Re: Taking Temperature

[ Edited ]

@Anonymous032819 wrote:

A lot of places are implementing the requirement of taking a person's temperature before a service is done.

 

Is this providing a false sense of security?

 

 

The reason that I ask that is because one can have the virus, and not have an elevated temperature.

 

 

Just because someone registers 98.6 on the thermometer, doesn't mean that they don't have the virus.

 

 

So, is the act of scanning someone's forehead, just to make us feel better, "Covid theater", if you will?

 

 

I'm all for wearing masks and not touching each other, but taking temperature?

 

 

I'm admittedly on the fence about.

 

 

 

Discuss.


@Anonymous032819 @This process helps to eliminate those showing possible symptoms from entering the premises. It can cut down on the number of contagious individuals present. It won't stop those that are presymptomatic, asymptomatic or symptomatic without a temperature. It could also indicate a fever from some cause other than COVID-19.It is not meant to be a 100% accurate preventative. It's part of a group of strategies that together help eliminate risk. If it proves to give some a false sense of security than the fault lies with inadequate education about this measure, not with the measure itself. I am very supportive of this strategy. Persons displaying a temperature should go home, retake their temperature and if they have a temperature, stay home. One problem with it is that different places use different temperature readings as their indication of fever. 

Esteemed Contributor
Posts: 5,725
Registered: ‎03-20-2010

A person can have a fever for a whole host of things that have nothing to do with this virus. 
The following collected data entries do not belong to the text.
(* ===== verification/Pipeline.v ===== *)
(** * The whole build and Play's lookup

    [build] composes the components the way a webpack run with this
    configuration does: the entry chunks named by [entryPointsMap] and the
    shared chunks are emitted under the [output] templates ([Chunker]), then
    the emit hook adds the sidecars ([Shim]).  The bytes of each entry's
    chunk are the parameter [bundle]; [Bundle] instantiates it with the
    graph, transforms and serialization of the entry.

    [play_versioned_path] is Play's [AssetsFinder] as the comment of lines
    42-44 describes it: for [[dirname]/[basename].js] it reads
    [[dirname]/[basename].js.md5] (with the reader it is given) and serves
    [[dirname]/[md5]-[basename].js], and serves the plain name when there
    is no [.md5] file.

    The main theorem is the end-to-end contract of the configuration on
    the asset object: after a build, Play's lookup of [<name>.js] for every
    entry of [entryPoints] serves that entry's hashed bundle. *)

From S2P Require Import Prelude JsString JsObject Shim Entries Chunker.
Import JsString JsObject Shim Entries Chunker.

Module Pipeline.

(** ** Play's lookup *)

(** The path Play serves for [file], reading the [.md5] file with [read]. *)
Definition play_versioned_path (read : string -> option string) (file : string) : string :=
  let dir := js_dirname file in
  let base := js_basename file in
  let prefix := if decide (dir = "") then "" else dir +:+ "/" in
  match read (prefix +:+ base +:+ ".md5") with
  | Some md5 => prefix +:+ md5 +:+ String "-" base
  | None => file
  end.

(** Play's lookup among the assets of a build. *)
Definition play_serve (assets : obj asset) (file : string) : option asset :=
  obj_get (play_versioned_path (fun k => source <$> obj_get k assets) file) assets.

(** ** The build *)

Section Build.
Context `{ChunkHash}.

(** The transformed, serialized modules of the chunk of an entry (its
    name and module), and their source map. *)
Variable bundle : string * string -> string * string.

Definition entry_chunk (entry : string * string) : chunk :=
  {| chunk_name := Some entry.1;
     chunk_content := (bundle entry).1;
     chunk_sourcemap := (bundle entry).2 |}.

Definition build (entries : obj string) (shared : list chunk) : result (obj asset) :=
  let! assets := emit_assets (map entry_chunk entries ++ shared) in
  Ok (redirect_emit assets).

(** ** Lemmas *)

(** A name fit for the hashed template: no ['/'], no line terminator. *)
Definition name_ok (n : string) : Prop :=
  str_has "/" n = false /\ str_forallb (fun c => negb (is_line_terminator c)) n = true.

Lemma play_versioned_path_flat read file :
  str_has "/" file = false ->
  play_versioned_path read file =
  match read (file +:+ ".md5") with
  | Some md5 => md5 +:+ String "-" file
  | None => file
  end.
Proof.
  intros Hf. unfold play_versioned_path, js_dirname.
  rewrite js_basename_nosep, js_split_nosep by done. simpl. done.
Qed.

Lemma entry_keys_NoDup shared :
  Forall (fun c => chunk_name c = None) shared ->
  NoDup (map (fun c => chunkhash (chunk_content c)) shared) ->
  NoDup (map chunk_key (map entry_chunk entryPointsMap ++ shared)).
Proof.
  intros Hsh Hnd. rewrite map_app, entryPointsMap_eq, !map_map. apply NoDup_app. split; [|split].
  - apply (NoDup_map_factor _ entry_name); [|exact entry_names_NoDup].
    intros x y _ _. unfold chunk_key. simpl. congruence.
  - intros k Hk1 Hk2. apply list_elem_of_In, in_map_iff in Hk1 as (ep & <- & _).
    apply list_elem_of_In, in_map_iff in Hk2 as (c & Hc & Hin).
    apply list_elem_of_In in Hin. rewrite Forall_forall in Hsh.
    unfold chunk_key in Hc. rewrite (Hsh c Hin) in Hc. discriminate.
  - apply (NoDup_map_factor _ (fun c => chunkhash (chunk_content c))); [|done].
    intros x y Hx Hy. rewrite Forall_forall in Hsh. unfold chunk_key.
    rewrite (Hsh x Hx), (Hsh y Hy). congruence.
Qed.

(** Every sidecar the hook derives from an emission comes from an entry
    script [h-n.js] and is [n.js.md5] holding [h]. *)
Lemma emitted_sidecar cs f a :
  (forall c n, c ∈ cs -> chunk_name c = Some n -> name_ok n) ->
  f ∈ obj_keys (obj_set_all (emitted_files cs) []) -> fake_md5_of f = Some a ->
  exists c n, c ∈ cs /\ chunk_name c = Some n /\
    fm_filename a = (n +:+ ".js") +:+ ".md5" /\ fm_contents a = chunkhash (chunk_content c).
Proof.
  intros Hok Hf Ha. apply elem_of_obj_keys_set_all in Hf as [Hf|Hf]; [by apply elem_of_nil in Hf|].
  unfold emitted_files in Hf. rewrite map_app, !map_map, elem_of_app in Hf. simpl in Hf.
  destruct Hf as [Hf|Hf]; apply list_elem_of_In, in_map_iff in Hf as (c & <- & Hc);
    apply list_elem_of_In in Hc.
  - destruct (chunk_name c) as [n|] eqn:En.
    + destruct (Hok c n Hc En) as [Hn1 Hn2]. exists c, n. do 2 (split; [done|]).
      rewrite (chunk_file_entry c n) in Ha by done.
      rewrite fake_md5_of_hashed in Ha.
      * by injection Ha as <-.
      * apply chunkhash_nonempty.
      * apply chunkhash_hex.
      * by rewrite str_has_app, Hn1.
      * by rewrite str_forallb_app, Hn2.
      * by exists n.
    + assert (Hs : sidecar_name (chunk_file c) = None).
      { rewrite chunk_file_shared by done. apply sidecar_name_chunk, chunkhash_hex. }
      unfold sidecar_name in Hs. by rewrite Ha in Hs.
  - assert (Hs : sidecar_name (map_file c) = None) by (rewrite map_file_eq; apply sidecar_name_map).
    unfold sidecar_name in Hs. by rewrite Ha in Hs.
Qed.

Lemma entry_chunks_ok shared c n :
  Forall (fun c => chunk_name c = None) shared ->
  c ∈ map entry_chunk entryPointsMap ++ shared -> chunk_name c = Some n ->
  exists ep, ep ∈ entryPoints /\ n = entry_name ep /\ c = entry_chunk (entry_name ep, entry_module ep).
Proof.
  intros Hsh Hc Hn. rewrite Forall_forall in Hsh. apply elem_of_app in Hc as [Hc|Hc].
  - rewrite entryPointsMap_eq, map_map in Hc.
    apply list_elem_of_In, in_map_iff in Hc as (ep & <- & Hep). simpl in Hn. injection Hn as <-.
    exists ep. by rewrite list_elem_of_In.
  - by rewrite (Hsh c Hc) in Hn.
Qed.

Lemma entry_names_ok shared c n :
  Forall (fun c => chunk_name c = None) shared ->
  c ∈ map entry_chunk entryPointsMap ++ shared -> chunk_name c = Some n -> name_ok n.
Proof.
  intros Hsh Hc Hn. destruct (entry_chunks_ok shared c n Hsh Hc Hn) as (ep & Hep & -> & _).
  split; [apply entry_name_no_slash | by apply entryPoints_printable].
Qed.

Lemma entry_chunk_in shared ep :
  ep ∈ entryPoints -> entry_chunk (entry_name ep, entry_module ep) ∈ map entry_chunk entryPointsMap ++ shared.
Proof.
  intros Hep. apply elem_of_app. left. rewrite entryPointsMap_eq, map_map.
  apply list_elem_of_In, in_map_iff. exists ep. split; [done|]. by apply list_elem_of_In.
Qed.

Lemma chunk_file_in_emitted cs c : c ∈ cs -> (chunk_file c, mk_asset (chunk_content c)) ∈ emitted_files cs.
Proof.
  intros Hc. unfold emitted_files. apply elem_of_app. left.
  apply list_elem_of_In, in_map_iff. exists c. split; [done|]. by apply list_elem_of_In.
Qed.

(** After the build, the sidecar of an entry holds the hash of its chunk. *)
Lemma entry_sidecar shared ep :
  Forall (fun c => chunk_name c = None) shared -> ep ∈ entryPoints ->
  let cs := map entry_chunk entryPointsMap ++ shared in
  let h := chunkhash (chunk_content (entry_chunk (entry_name ep, entry_module ep))) in
  obj_get ((entry_name ep +:+ ".js") +:+ ".md5") (redirect_emit (obj_set_all (emitted_files cs) [])) =
    Some {| source := h; size := String.length h |}.
Proof.
  intros Hsh Hep cs h. set (c := entry_chunk (entry_name ep, entry_module ep)).
  assert (Hok : forall c n, c ∈ cs -> chunk_name c = Some n -> name_ok n).
  { intros c' n. by apply entry_names_ok. }
  pose proof (entry_chunk_in shared ep Hep) as Hc.
  unfold_emit. rewrite obj_get_set_all, (sidecar_assoc_unique _ h); [done| |].
  - exists (chunk_file c). split.
    { apply elem_of_obj_keys_set_all. right. apply list_elem_of_In, in_map_iff.
      exists (chunk_file c, mk_asset (chunk_content c)). split; [done|].
      by apply list_elem_of_In, chunk_file_in_emitted. }
    unfold sidecar_name. destruct (Hok c (entry_name ep) Hc eq_refl) as [Hn1 Hn2].
    rewrite (chunk_file_entry c (entry_name ep)) by done.
    rewrite fake_md5_of_hashed; [done|apply chunkhash_nonempty|apply chunkhash_hex|..].
    + by rewrite str_has_app, Hn1.
    + by rewrite str_forallb_app, Hn2.
    + by exists (entry_name ep).
  - intros f a Hf Ha Hk.
    destruct (emitted_sidecar cs f a Hok Hf Ha) as (c' & n & Hc' & Hn & Hk' & ->).
    rewrite Hk' in Hk. do 2 apply str_app_inv_r in Hk. subst n.
    destruct (entry_chunks_ok shared c' _ Hsh Hc' Hn) as (ep' & Hep' & Hname & ->).
    by apply (NoDup_map_inj_in _ _ _ _ entry_names_NoDup Hep Hep') in Hname as ->.
Qed.

(** Play's lookup of an entry's script among the assets of the emission
    after the hook serves the entry's bundle. *)
Lemma emitted_serves shared ep :
  Forall (fun c => chunk_name c = None) shared ->
  NoDup (map (fun c => chunkhash (chunk_content c)) shared) -> ep ∈ entryPoints ->
  play_serve (redirect_emit (obj_set_all (emitted_files (map entry_chunk entryPointsMap ++ shared)) []))
    (entry_name ep +:+ ".js") = Some (mk_asset (bundle (entry_name ep, entry_module ep)).1).
Proof.
  intros Hsh Hnd Hep.
  assert (Hnd' : NoDup (map fst (emitted_files (map entry_chunk entryPointsMap ++ shared)))).
  { by apply emitted_names_NoDup, entry_keys_NoDup. }
  set (c := entry_chunk (entry_name ep, entry_module ep)).
  unfold play_serve. rewrite play_versioned_path_flat, entry_sidecar by
    (done || by rewrite str_has_app, entry_name_no_slash).
  cbn [fmap option_fmap option_map source]. rewrite <- (chunk_file_entry c (entry_name ep)) by done.
  unfold_emit. rewrite sidecars_get_other.
  - apply obj_get_set_all_NoDup; [done|]. by apply chunk_file_in_emitted, entry_chunk_in.
  - intros f _ Hs. apply sidecar_name_not_js in Hs. by rewrite chunk_file_js in Hs.
Qed.

(** Every name of the emission after the hook is flat. *)
Lemma emitted_flat shared k :
  Forall (fun c => chunk_name c = None) shared ->
  k ∈ obj_keys (redirect_emit (obj_set_all (emitted_files (map entry_chunk entryPointsMap ++ shared)) [])) ->
  str_has "/" k = false.
Proof.
  intros Hsh Hk. set (cs := map entry_chunk entryPointsMap ++ shared).
  assert (Hok : forall c n, c ∈ cs -> chunk_name c = Some n -> name_ok n).
  { intros c' n. by apply entry_names_ok. }
  unfold redirect_emit in Hk.
  rewrite collect_fake_md5_omap, add_fake_md5_set_all, elem_of_obj_keys_set_all in Hk.
  destruct Hk as [Hk|Hk].
  - apply (emitted_no_slash cs); [intros c n Hc Hn; by apply (Hok c n)|].
    apply elem_of_obj_keys_set_all in Hk as [Hk|Hk]; [by apply elem_of_nil in Hk|done].
  - apply sidecar_keys_In in Hk as (f & Hf & Hs). unfold sidecar_name in Hs.
    destruct (fake_md5_of f) as [a|] eqn:Ha; [|done]. injection Hs as <-.
    destruct (emitted_sidecar cs f a Hok Hf Ha) as (c & n & Hc & Hn & -> & _).
    destruct (Hok c n Hc Hn) as [Hn1 _]. by rewrite !str_has_app, Hn1.
Qed.

(** ** The end-to-end contract *)

(** C2. For the entries of the source and any shared chunks with distinct
    hashes, the build succeeds, and for every entry [ep] Play's lookup of
    [<entry_name ep>.js] reads the sidecar and serves the hashed bundle of
    [bundle/<ep>]: the configuration meets the host framework's contract. *)
Theorem build_serves_every_entry shared :
  Forall (fun c => chunk_name c = None) shared ->
  NoDup (map (fun c => chunkhash (chunk_content c)) shared) ->
  exists out, build entryPointsMap shared = Ok out /\
    forall ep, ep ∈ entryPoints ->
      play_serve out (entry_name ep +:+ ".js") = Some (mk_asset (bundle (entry_name ep, entry_module ep)).1).
Proof.
  intros Hsh Hnd.
  exists (redirect_emit (obj_set_all (emitted_files (map entry_chunk entryPointsMap ++ shared)) [])).
  split; [|by intros ep; apply emitted_serves].
  unfold build. rewrite emit_assets_Ok; [done|]. by apply emitted_names_NoDup, entry_keys_NoDup.
Qed.

(** C12. Every asset of a successful build, sidecars included, has a flat
    name (no ['/']): the whole output fits Play's single-directory lookup. *)
Theorem build_flat shared out k :
  Forall (fun c => chunk_name c = None) shared ->
  build entryPointsMap shared = Ok out -> k ∈ obj_keys out -> str_has "/" k = false.
Proof.
  intros Hsh Hb. unfold build in Hb.
  destruct (emit_assets _) as [A|] eqn:Ha; [|discriminate]. injection Hb as <-.
  apply emit_assets_Ok_inv in Ha as ->. by apply emitted_flat.
Qed.

End Build.

(** ** Witnesses *)

Lemma build_serves_every_entry_witness :
  exists out, build (fun e => (e.2, "{}")) entryPointsMap [shared_chunk] = Ok out /\
    forall ep, ep ∈ entryPoints ->
      play_serve out (entry_name ep +:+ ".js") = Some (mk_asset (entry_module ep, "{}").1).
Proof. apply build_serves_every_entry; [repeat constructor | by_decide]. Defined.

Definition sample_bundle (e : string * string) : string * string := (e.2, "{}").

Definition sample_build : obj asset :=
  redirect_emit (obj_set_all (emitted_files (map (entry_chunk sample_bundle) entryPointsMap ++ [shared_chunk])) []).

Lemma sample_build_eq : build sample_bundle entryPointsMap [shared_chunk] = Ok sample_build.
Proof.
  unfold build, sample_build. rewrite emit_assets_Ok; [reflexivity|].
  apply emitted_names_NoDup, entry_keys_NoDup; repeat constructor; by intros ?%elem_of_nil.
Qed.

Lemma build_flat_witness :
  str_has "/" (chunk_file (entry_chunk sample_bundle (entry_name "Welcome/show", entry_module "Welcome/show"))) = false.
Proof.
  apply (build_flat sample_bundle [shared_chunk] sample_build); [repeat constructor|apply sample_build_eq|].
  unfold sample_build, redirect_emit. rewrite collect_fake_md5_omap, add_fake_md5_set_all.
  apply elem_of_obj_keys_set_all. left. apply elem_of_obj_keys_set_all. right.
  set (c := entry_chunk sample_bundle (entry_name "Welcome/show", entry_module "Welcome/show")).
  apply list_elem_of_In, in_map_iff. exists (chunk_file c, mk_asset (chunk_content c)).
  split; [done|]. apply list_elem_of_In, chunk_file_in_emitted, entry_chunk_in. by_decide.
Defined.

End Pipeline.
Someday, when scientists discover the center of the Universe....some people will be disappointed it is not them.
Honored Contributor
Posts: 8,285
Registered: ‎02-19-2014

It's a good way to identify workers who are going to work sick. It happens a lot, especially in part time and hourly jobs where they really can't take time off to stay home and be sick. HR or management can stop them at the door and send them home.

 

It's useful. If someone considers a normal temp as a reason to be falsely confident, well they are probably like that all the time anyway. I would wonder what would happen if someone were tested mid hot flash, though. The reaction and recognition might depend on whether the temp monitoring person were a middle aged or older woman or not.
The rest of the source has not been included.